Maddox also proposed the establishment of a Metro Executive Committee inside PARA, made up of elected officials and people in the community. Its mission would be to determine PARA's vision, recommend its annual budget to PARA, and recommend new facilities to the board.
The Tuscaloosa mayor also proposed creating a Parks and Recreation subcommittee on the Tuscaloosa City Council.
Maddox said the eventual goal of his proposed funding changes is to see an improved level of accountability for both cities, improve quality of life for citizens and bolster economic development.
"I believe that the governing structure of PARA is broken," Maddox said. "Parks and Recreation today plays such a higher role in the future of our respective communities."
Northport City Council President Jeff Hogg raised some concerns about his city's contributions. He noted the disparities in PARA-funded facilities between the two cities. He said that Northport's general budget of $35 million is only 23% of Tuscaloosa's same general fund of $154 million.

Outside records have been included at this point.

(** * pipeline-migration-tool: the migrate action

    A shallow embedding of [src/pipeline_migration/actions/migrate.py] and of
    the parts of [src/pipeline_migration/registry.py] it calls, together with
    the properties of the range resolver, the migration fetcher, the two
    resolver strategies, the upgrades manager, the migration applier and the
    cleaning of the upgrades given on the command line.

    Python values are modelled as follows: [str] as [string], [int] as [N] or
    [Z], a [dict] used as a record (a Quay tag, a manifest) as a [Record], a
    [dict] used as a map as a [gmap], exceptions as the [Raise] branch of
    [result]. *)

From Stdlib Require Import ZArith NArith Lia Ascii String List DecimalString Sorted.
From stdpp Require Import gmap strings list fin_maps.

Set Warnings "-register-all,-abstract-large-number".

Local Open Scope string_scope.
Local Open Scope list_scope.

(** ** Exceptions and fallible computations *)

(** The exceptions that can leave the functions modelled here.
    [InvalidVersion] is packaging's (a subclass of [ValueError] in Python),
    [RegistryError] stands for whatever the registry client raises on a failed
    request, [YAMLError] for what loading or dumping YAML raises, [OSError]
    for a failed file operation; [CalledProcessError] is raised by
    [proc.check_returncode()]. *)
Inductive exn : Type :=
| ValueError (msg : string)
| InvalidVersion (version : string)
| IncorrectMigrationAttachment (msg : string)
| RegistryError (msg : string)
| KeyError (key : string)
| IndexError
| YAMLError (msg : string)
| OSError (msg : string)
| CalledProcessError (returncode : Z).

Inductive result (A : Type) : Type :=
| Ok (a : A)
| Raise (e : exn).

Arguments Ok {A} a.
Arguments Raise {A} e.

Definition bind {A B : Type} (r : result A) (k : A -> result B) : result B :=
  match r with
  | Ok a => k a
  | Raise e => Raise e
  end.

Notation "'let*' x ':=' r 'in' k" := (bind r (fun x => k))
  (at level 10, x name, r at level 100, k at level 200).

Fixpoint mapM {A B : Type} (f : A -> result B) (l : list A) : result (list B) :=
  match l with
  | [] => Ok []
  | a :: l' => let* b := f a in let* bs := mapM f l' in Ok (b :: bs)
  end.

(** ** Strings *)

Definition is_digit (c : ascii) : bool :=
  (48 <=? nat_of_ascii c)%nat && (nat_of_ascii c <=? 57)%nat.

Definition is_lower_hex (c : ascii) : bool :=
  is_digit c || ((97 <=? nat_of_ascii c)%nat && (nat_of_ascii c <=? 102)%nat).

Definition digit_value (c : ascii) : N := N.of_nat (nat_of_ascii c - 48).

(** [str.split(sep)] for a one-character separator: never the empty list. *)
Fixpoint split_on (sep : ascii) (s : string) : list string :=
  match s with
  | EmptyString => [EmptyString]
  | String c r =>
      if Ascii.eqb c sep then EmptyString :: split_on sep r
      else match split_on sep r with
           | [] => [String c EmptyString]
           | w :: ws => String c w :: ws
           end
  end.

(** [int(s)] on a non-empty string of ASCII digits. *)
Fixpoint int_of_digits_from (acc : N) (s : string) : option N :=
  match s with
  | EmptyString => Some acc
  | String c r =>
      if is_digit c then int_of_digits_from (10 * acc + digit_value c)%N r
      else None
  end.

Definition int_of_digits (s : string) : option N :=
  match s with
  | EmptyString => None
  | _ => int_of_digits_from 0%N s
  end.

(** [str(n)] for a non-negative integer. *)
Definition str_of_N (n : N) : string := NilZero.string_of_uint (N.to_uint n).

Definition str_of_nat (n : nat) : string := NilZero.string_of_uint (Nat.to_uint n).

(** ** Versions (packaging.version)

    [parse_version] follows packaging's [Version] on the strings made of
    digits and dots, which is all that [TASK_TAG_REGEXP] lets through and the
    form [expand_versions] is written for: the release segment
    [[0-9]+(\.[0-9]+)*] is split on the dots and each part read as an integer;
    a string of digits and dots of any other shape is an [InvalidVersion].
    The other forms of PEP 440 (a leading [v], epoch, pre, post and dev
    releases, local versions) are outside this model: every property below
    that mentions a parsed version is stated for strings on which
    [parse_version] succeeds. What [expand_versions] does with any version
    packaging accepts is stated over [Packaging] below. *)

Record Version : Type := { release : list N }.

Northport is home to only two PARA facilities within its city limits: the Kentuck Art Center and Museum and the Northport Community Center. Hogg said that equates to 12.5% of PARA facilities and argued that if Northport adopts Maddox's funding plan, the city would essentially be overpaying by over 133%.
Maddox humored the idea of annexing certain facilities like Sokol Park into Northport city limits to account for this difference, but did not elaborate any further.
"How many of us want PARA to take over the Tuscaloosa Amphitheater, or the River Market?" Maddox asked. "We have a high standard of excellence because we put the resources in here to maintain that... If we don't properly fund PARA and then hold them accountable, none of us will ever get that standard of excellence."
After the meeting, Maddox was asked about what's next regarding the negotiations.
"I can't really tell you, but I was very appreciative," he said. "They gave me a chance to talk to them and I think that speaks a lot of our long-term partnership."
Maddox said that if an agreement is struck, he hopes to implement these decisions by FY 2023.
"We're always talking about survivability. Wouldn't it be great if we were talking about... How we are going to have the best parks and recreation system?" Maddox said. "There's no way we can have the best parks, arts and entertainment recreation system under that model, so I look forward to discussions when we don't have to talk about that.